The Front’s rise means Marine Le Pen has her eye on the Elysee Palace in 2017. In the meantime, the mainstream parties will race each other to the bottom in order to articulate views they believe will woo back FN voters.

Amid unending recession and Francois Hollande’s unpopularity, the debate is already raging over immigration and specifically those migrants whom the FN are targeting in their campaign for next year’s polls: Roma gypsies. These unfortunates number about 20,000 in France: barely a blip on the radar. But they have become the lightning rod for all kinds of complaints from unemployment to “insecurity”, to the perceived loss of French sovereignty. Their visibility in squalid camps has made them easy targets as “the big other”.

It is a measure of the panic over the FN on both the right and the left that Manuel Valls, the Socialist Interior Minister, could get away with saying that the Roma should be taken to the borders and kicked out. They “have lifestyles very different from ours,” he said. This racism, worthy of Jean-Marie Le Pen in his Fascist heyday, caused uproar. But 77 per cent of French voters thought he was right to say it, polls showed.

From January, Romanians and Bulgarians will gain full freedom to move to the UK. Whatever the actual numbers of new migrants who arrive, Britain is unlikely to be spared a similar Ukip-led attack about an invasion of benefit claimants and criminals. But could Ukip’s political fortunes also mirror the FN’s? There are enormous differences.

FN leader Marine Le Pen, like Nigel Farage, wants to pull out of the EU so that France can miraculously emerge as an economic powerhouse. Incoherently she is (unlike Ukip) also anti-globalisation and keen on nationalising “strategic” industries.

What Farage and Le Pen share is that they are the sanitised, respectable faces if not of extremism, then of extreme populism. Marine Le Pen has rebranded the party founded by her father in 1972, replacing the skinheads and neo-Nazis that made the FN a pariah, with smooth professionals. She’s now threatening to sue anyone who calls it “extreme” right.

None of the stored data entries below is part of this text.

(** The config map that was fetched is the only one a mount will find. *)
Lemma extract_at_most_one env pod :
  match run (traced_handler (fun X e x s => Some (x, s)) env) (extractPodCredentials pod) (start tt) with
  | Some (inl (cms, _), _) => (size cms <= 1)%nat
  | _ => True
  end.
Proof.
  unfold extractPodCredentials. destruct (default true _); [|simpl; by rewrite map_size_empty; lia].
  destruct (findProjections pod) as [svc [cm|]]; cbn.
  - destruct (env _ _ (ConfigMapGet _ _)) as [m|e]; cbn; [|done].
    assert (size (<[K8s.cmp_Name cm := m]> (∅ : gmap string K8s.ConfigMap)) <= 1)%nat as Hs
      by (rewrite map_size_insert, lookup_empty, map_size_empty; lia).
    destruct svc as [p|]; cbn; [|done]. by destruct (env _ _ (CreateToken _ _ _ _)).
  - destruct svc as [p|]; cbn; [|rewrite map_size_empty; lia].
    destruct (env _ _ (CreateToken _ _ _ _)); [rewrite map_size_empty; lia | done].
Qed.

(** ** image_pull_credentials.go *)

Record DockerConfigEntry := { dc_Username : string; dc_Password : string; dc_Email : string }.
Abbreviation DockerConfig := (gmap string DockerConfigEntry).

(** What was added to a [BasicDockerKeyring], in order. *)
Definition Keyring := list (string * DockerConfigEntry).

Definition noEntry : DockerConfigEntry := {| dc_Username := ""; dc_Password := ""; dc_Email := "" |}.

(* src/pkg/provider/image_pull_credentials.go : 19-21 errEmptyDockerConfig *)
Definition errEmptyDockerConfig : error := errNew "docker config has no auth entries".

Definition secretTypeName (t : SecretType) : string :=
  match t with
  | DockerConfigJson => "kubernetes.io/dockerconfigjson"
  | Dockercfg => "kubernetes.io/dockercfg"
  | OtherSecret n => n
  end.

Section Secrets.
Context `{PrintTable}.
(** The decoding of the two docker formats, and of the identity tokens in the first. *)
Variables (decodeJSON decodeCfg : string -> DockerConfig + error).
Variable decodeTokens : string -> option (gmap string string).
(** [apierrors.IsNotFound]. *)
Variable apiNotFound : error -> bool.

(** Registries whose token is empty are left out. *)
(* src/pkg/provider/image_pull_credentials.go : identityTokensFromDockerConfigJSON *)
Definition identityTokensFromDockerConfigJSON (raw : string) : gmap string string :=
  match decodeTokens raw with
  | None => ∅
  | Some m => filter (fun kv => kv.2 <> "") m
  end.

(* src/pkg/provider/image_pull_credentials.go : parseDockerConfigJSON *)
Definition parseDockerConfigJSON (raw : string) : DockerConfig * gmap string string + error :=
  if String.eqb raw "" then inr errEmptyDockerConfig
  else
    match decodeJSON raw with
    | inr e => inr (Errorf "invalid docker config json" e)
    | inl cfg =>
        if bool_decide (cfg = ∅) then inr errEmptyDockerConfig
        else inl (cfg, identityTokensFromDockerConfigJSON raw)
    end.

(* src/pkg/provider/image_pull_credentials.go : parseDockerConfig *)
Definition parseDockerConfig (raw : string) : DockerConfig + error :=
  if String.eqb raw "" then inr errEmptyDockerConfig
  else
    match decodeCfg raw with
    | inr e => inr (Errorf "invalid dockercfg" e)
    | inl cfg => if bool_decide (cfg = ∅) then inr errEmptyDockerConfig else inl cfg
    end.

Definition dataOf (s : Secret) (k : string) : string := default "" (sec_Data s !! k).

(* src/pkg/provider/image_pull_credentials.go : parseImagePullSecret *)
Definition parseImagePullSecret (s : Secret) : DockerConfig * gmap string string + error :=
  match sec_Type s with
  | DockerConfigJson => parseDockerConfigJSON (dataOf s ".dockerconfigjson")
  | Dockercfg =>
      if negb (String.eqb (dataOf s ".dockerconfigjson") "") then parseDockerConfigJSON (dataOf s ".dockerconfigjson")
      else match parseDockerConfig (dataOf s ".dockercfg") with
           | inl cfg => inl (cfg, ∅)
           | inr e => inr e
           end
  | OtherSecret n => inr (errMsg ("unsupported secret type " ++ Quote.quote n))
  end.

(** The names not seen before, in order; and what has been seen then. *)
Fixpoint dedup (seen : gset string) (l : list string) : list string * gset string :=
  match l with
  | [] => ([], seen)
  | n :: l =>
      if bool_decide (n ∈ seen) then dedup seen l
      else let '(r, seen) := dedup ({[n]} ∪ seen) l in (n :: r, seen)
  end.

(** [sort.Strings] of the registries of a configuration. *)
Definition sortedRegistries (cfg : DockerConfig) : list string := merge_sort String.le (elements (dom cfg)).

Record Keyrings := { kr_main : Keyring; kr_tokens : Keyring; kr_has : bool }.

(** The loop over the registries of one secret: one addition to each keyring. *)
Definition addRegistry (cfg : DockerConfig) (tokens : gmap string string) (k : Keyrings) (registry : string) : Keyrings :=
  {| kr_main := (kr_main k ++ [(registry, default noEntry (cfg !! registry))])%list;
     kr_tokens := (kr_tokens k ++
       [(registry, {| dc_Username := ""; dc_Password := default "" (tokens !! registry); dc_Email := "" |})])%list;
     kr_has := kr_has k |}.

Definition addSecret (k : Keyrings) (cfg : DockerConfig) (tokens : gmap string string) : Keyrings :=
  let k := foldl (addRegistry cfg tokens) k (sortedRegistries cfg) in
  {| kr_main := kr_main k; kr_tokens := kr_tokens k; kr_has := true |}.

(** The body of the loop over the secrets. *)
Definition resolveSecret (ns : string) (k : Keyrings) (name : string) : prog k8sE (error + Keyrings) :=
  r <- perform (SecretGet ns name) ;;
  match r with
  | inr e =>
      if apiNotFound e then Ret (inl (Errorf ("imagePullSecret " ++ Quote.quote name ++ " not found") e))
      else Ret (inl (Errorf ("failed to fetch imagePullSecret " ++ Quote.quote name) e))
  | inl s =>
      match sec_Type s with
      | OtherSecret n =>
          perform (Record_ (FailedToResolveImagePullSecrets (errMsg ("ignoring imagePullSecret " ++ Quote.quote name
            ++ ": unsupported type " ++ Quote.quote n)))) ;;
          Ret (inr k)
      | _ =>
          match parseImagePullSecret s with
          | inr e => Ret (inl (Errorf ("failed to parse imagePullSecret " ++ Quote.quote name) e))
          | inl (cfg, tokens) => Ret (inr (addSecret k cfg tokens))
          end
      end
  end.

Definition noKeyrings : Keyrings := {| kr_main := []; kr_tokens := []; kr_has := false |}.

(** [NewRegistryCredentialStore(keyring, tokenKeyring)], or the empty store. *)
Definition storeOf (lookup : Keyring -> Creds.Keyring) (k : Keyrings) : Creds.RegistryCredentialStore :=
  if kr_has k then Creds.NewRegistryCredentialStore (Some (lookup (kr_main k))) [Some (lookup (kr_tokens k))]
  else Creds.NewRegistryCredentialStore None [].

Definition saNameOf (pod : K8s.Pod) : string :=
  if String.eqb (K8s.pod_ServiceAccountName pod) "" then "default" else K8s.pod_ServiceAccountName pod.

(* src/pkg/provider/image_pull_credentials.go : MacOSVZProvider.resolveImagePullCredentials *)
Definition resolveImagePullCredentials (pod : K8s.Pod) : prog k8sE (error + Keyrings) :=
  let '(podRefs, seen) := dedup ∅ (K8s.pod_ImagePullSecrets pod) in
  r <- perform (ServiceAccountGet (K8s.pod_Namespace pod) (saNameOf pod)) ;;
  match r with
  | inr e =>
      if apiNotFound e then Ret (inl (Errorf ("service account " ++ Quote.quote (saNameOf pod) ++ " not found") e))
      else Ret (inl (Errorf ("failed to fetch service account " ++ Quote.quote (saNameOf pod)) e))
  | inl saRefs =>
      foldR (resolveSecret (K8s.pod_Namespace pod)) (podRefs ++ fst (dedup seen saRefs))%list noKeyrings
  end.

(** ** The two keyrings stay aligned *)

(** Two additions at one index: the same registry, the entry and the token of one
    secret for it. *)
Definition paired (m t : string * DockerConfigEntry) : Prop :=
  fst m = fst t /\
  exists s cfg tokens, parseImagePullSecret s = inl (cfg, tokens) /\ cfg !! fst m = Some (snd m) /\
    dc_Password (snd t) = default "" (tokens !! fst m).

Both parties also appeal to a group which would have been put off by the traditional language of extremism, but comprise what Alain Delon, one-time French screen idol, now a national treasure and a newly-outed FN supporter, calls the fed-up (“ras-le-bol”). They apparently yearn for a mythical land where solutions are simple, tax is lower yet public services better and where everything will improve when they, and not some “tyrants” in Brussels, “control our own borders”.

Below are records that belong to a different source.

Lemma pod_deletion_ops ctx pod :
  all_ops (drops (K8s.pod_Namespace pod) (K8s.pod_Name pod)) (Provider.handleDeletePod ctx pod).
Proof.
  unfold Provider.handleDeletePod. apply all_ops_bind.
  - destruct (Provider.runsHooks pod); [|done]. apply all_ops_bind; [|done]. unfold Provider.handlePreStopHooks.
    apply all_ops_bind; [by split|]. intros c. apply all_ops_bind; [by split|]. intros o.
    apply all_ops_bind; [|intros r; by split].
    generalize (Client.arrange o (Provider.preStopCommands pod)) (None : option error). intros l.
    induction l as [|h l IH]; intros first; cbn [foldM]; [done|]. apply all_ops_bind; [|intros b; apply IH].
    split; [done|]. intros [e|]; cbn; [by split | done].
  - intros fast. split; [done|]. intros [e|]; cbn; [done|]. destruct fast; cbn; [by split | done].
Qed.



(** ** Deletions of one group at once, all the way down *)

(** The steps that take the pod out of the stores. *)
Definition dropsVM X (e : mgrE X) : bool := match e with Mac (MacOS.VmsDelete _) => true | _ => false end.
Definition dropsCtrs X (e : mgrE X) : bool := match e with Dk (Docker.Cd (ContainerData.OLoadAndDelete _)) => true | _ => false end.

Abbreviation atMost isD := (crit isD (fun _ _ _ => None) (fun _ _ => false) free).

Definition isVmsDelete X (e : MacOS.macE X) : bool := match e with MacOS.VmsDelete _ => true | _ => false end.
Definition isLoadAndDelete X (e : Docker.dkE X) : bool :=
  match e with Docker.Cd (ContainerData.OLoadAndDelete _) => true | _ => false end.

Ltac none_tac :=
  repeat first
    [ exact I | reflexivity
    | match goal with
      | |- all_ops _ (bind _ _) => apply all_ops_bind; [|intros]
      | |- all_ops _ (perform _) => apply all_ops_perform
      | |- all_ops _ (match ?x with _ => _ end) => destruct x
      end ].

Lemma delete_vm_once ctx ns name gp :
  atMost isVmsDelete 1 (MacOS.DeleteVirtualMachine Getenv ctx ns name gp).
Proof.
  unfold MacOS.DeleteVirtualMachine. apply (crit_bind _ _ _ _ _ _ 0 1); [apply atMost_none; none_tac|].
  intros [i|]; [|done]. apply (crit_bind _ _ _ _ _ _ 0 1); [apply atMost_none; none_tac|]. intros [].
  apply (crit_bind _ _ _ _ _ _ 0 1).
  { apply atMost_none. unfold MacOS.stopVirtualMachine. none_tac.
    eapply all_ops_mono; [|eapply MacOSProofs.quiet_on_quiet, MacOSProofs.quiet_graceful]. intros X e. by destruct e. }
  intros err. apply (crit_bind _ _ _ _ _ _ 0 1); [apply atMost_none; none_tac|]. intros [].
  apply (crit_bind _ _ _ _ _ _ 0 1); [apply atMost_none; unfold MacOS.releasePermit; none_tac|]. intros [].
  simpl. unfold price, free. simpl. split_and!; [done | done | lia | done].
Qed.

Lemma remove_ctrs_once ns name gp : atMost isLoadAndDelete 1 (Docker.RemoveContainers ns name gp).
Proof.
  unfold Docker.RemoveContainers. apply (crit_bind _ _ _ _ _ _ 1 0).
  - unfold Docker.cd, ContainerData.LoadAndDelete. simpl. unfold price, free. simpl. split_and!; [done | done | lia |].
    intros [l|]; simpl; [|done]. unfold price. simpl. split_and!; [done | done | lia | done].
  - intros [m|]; [|done]. apply atMost_none, all_ops_bind; [|done].
    generalize (map_to_list m) ([] : list error). intros l. induction l as [|ci l IH]; intros es; cbn [foldM]; [done|].
    apply all_ops_bind; [|intros; apply IH]. unfold Docker.removeOne. none_tac.
Qed.

(** What a deletion's call does with each store. *)
Lemma deletes_once k ex isD isDF X (e : Client.cliE X) q :
  (isD = ClientProofs.isDeleteVM /\ isDF = dropsVM) \/ (isD = ClientProofs.isRemoveCtrs /\ isDF = dropsCtrs) ->
  deletes k X e -> calls X e = Some q ->
  (forall x, ClientProofs.wins ex X e x = None) /\ (forall x, ClientProofs.loadsEx ex X e x) /\
  atMost isDF (if isD X e then 1 else 0) q.
Proof.
  intros HD Hd Hc. destruct e as [X e|X e| | | | | | | | | | | | | | | |]; try done; destruct e; try done; injection Hc as <-;
    (split_and!; [done | done |]); destruct HD as [[-> ->]|[-> ->]]; cbn [ClientProofs.isDeleteVM ClientProofs.isRemoveCtrs].
  - apply (atMost_lift _ _ isVmsDelete); [by intros Y e; destruct e | apply delete_vm_once].
  - apply (atMost_lift _ _ (fun _ _ => false)); [done | by apply atMost_none, all_ops_any].
  - apply (atMost_lift _ _ (fun _ _ => false)); [done | by apply atMost_none, all_ops_any].
  - apply (atMost_lift _ _ isLoadAndDelete); [by intros Y e; destruct e | apply remove_ctrs_once].
Qed.

Abbreviation drops_of isDF := (count (S := Managers * Client.VzClientAPIs) (isD_over (E := Client.cliE) isDF)).

Lemma dropped_once isD isDF env ns name ms u ex reqs c :
  (isD = ClientProofs.isDeleteVM /\ isDF = dropsVM) \/ (isD = ClientProofs.isRemoveCtrs /\ isDF = dropsCtrs) ->
  Client.extras u = {[VmData.key ns name := ex]} ->
  rtc (pool_step (traced_handler group_local env) (option error) (fun _ _ => []))
    (map (linked calls) (map (fun '(ctx, gp) => Client.DeleteVirtualizationGroup hasCtr ctx ns name gp) reqs), start (ms, u)) c ->
  (drops_of isDF (snd c) <= 1)%nat.
Proof.
  intros HD Hx.
  apply (at_most_once_linked calls isD (ClientProofs.wins ex) ClientProofs.foreign (ClientProofs.loadsEx ex) isDF
    (deletes (VmData.key ns name))) with (J := ClientProofs.onlyEx ex) (fresh := ClientProofs.freshOnce ex).
  - intros X e q Hd Hq. exact (deletes_once (VmData.key ns name) ex isD isDF X e q HD Hd Hq).
  - apply ClientProofs.onlyEx_step.
  - apply ClientProofs.client_wins_step.
  - apply ClientProofs.client_fresh_step.
  - intros k r. rewrite Hx, lookup_singleton_Some. by intros [_ ->].
  - apply Forall_map, Forall_forall. intros [ctx gp] _. split; [apply deletion_ops|].
    apply ClientProofs.guarded_delete. destruct HD as [[-> _]|[-> _]]; auto.
Qed.

(** C4: however many deletions of one registered group run at once, with whatever
    contexts and grace periods, and however the steps of the client and of the managers
    interleave: the pod's machine is taken out of its store at most once, and its
    containers out of theirs at most once. *)
Theorem group_dropped_once env ns name ms u ex reqs c :
  Client.extras u = {[VmData.key ns name := ex]} ->
  rtc (pool_step (traced_handler group_local env) (option error) (fun _ _ => []))
    (map (fun '(ctx, gp) => service _ (Provider.DeleteVirtualizationGroup ctx ns name gp)) reqs, start (ms, u)) c ->
  (drops_of dropsVM (snd c) <= 1)%nat /\ (drops_of dropsCtrs (snd c) <= 1)%nat.
Proof.
  intros Hx Hr.
  assert (map (fun '(ctx, gp) => service _ (Provider.DeleteVirtualizationGroup ctx ns name gp)) reqs =
    map (linked calls) (map (fun '(ctx, gp) => Client.DeleteVirtualizationGroup hasCtr ctx ns name gp) reqs)) as Hreqs
    by (rewrite map_map; apply map_ext; by intros [ctx gp]).
  rewrite Hreqs in Hr. split; eapply dropped_once; eauto.
Qed.

End Proofs.

(** ** A concrete world, for the witnesses *)

(** The virtualization framework refuses, the engine and the file system work. *)
Definition world : oracle (over mgrE Client.cliE) := fun X n e =>
  match e with
  | Below e =>
      match e in mgrE X return X with
      | Mac e => MacOSProofs.failing _ n e
      | Dk e => DockerProofs.works _ n e
      | GoCreation _ _ => tt
      end
  | Here e => ClientProofs.works _ n e
  end.

Definition cluster : oracle (over (over mgrE Client.cliE) Provider.pvE) := fun X n e =>
  match e with Below e => world _ n e | Here e => Provider.sample_env _ n e end.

It is hard to imagine Ukip’s eccentrics emulating the FN’s forecast advances. Yet having scored the promise of an EU referendum, the party has become a wild card. Ukip is given more credibility than it deserves by many on the left who hope they will split the Tory vote. And watch them being wheeled out for “balance” whenever immigration or anything to do with Europe is discussed on the BBC in coming months.

Even if the Faragists implode under the weight of their own Bongo-Bongo- land, misogynist idiocies, the dog-whistle has sounded. If Ukip’s race-tinged populism sets the tone over the next wave of EU migration, it won’t be just because it is given house-room in the political space – that’s democracy – but because the other parties are too cowardly to challenge them effectively.

Boris Johnson warned at the weekend against demonising Romanians, having previously fretted about an new influx of “rough-sleepers” after January. I wouldn’t expect a Tory mayor to admit that the misery caused to low-income workers by obscene house prices is the fault of the welcome extended to billionaire property investors from abroad and not a few extra Big Issue sellers from Romania. But fear of Ukip has made the British left too timid to challenge the myths either. Even Ed Miliband is promising a new immigration bill that enshrines “secure control of our borders”.

It is in a climate where immigrant-demonising talk moves to a panicked centre-ground that it becomes acceptable for a minister to contemplate something as shameful as physically dumping families at the borders. Britain prides itself on a more enlightened attitude to migration than France. But in both places, it’s easy to say you’re no longer an extremist when everyone else is wearing your clothes.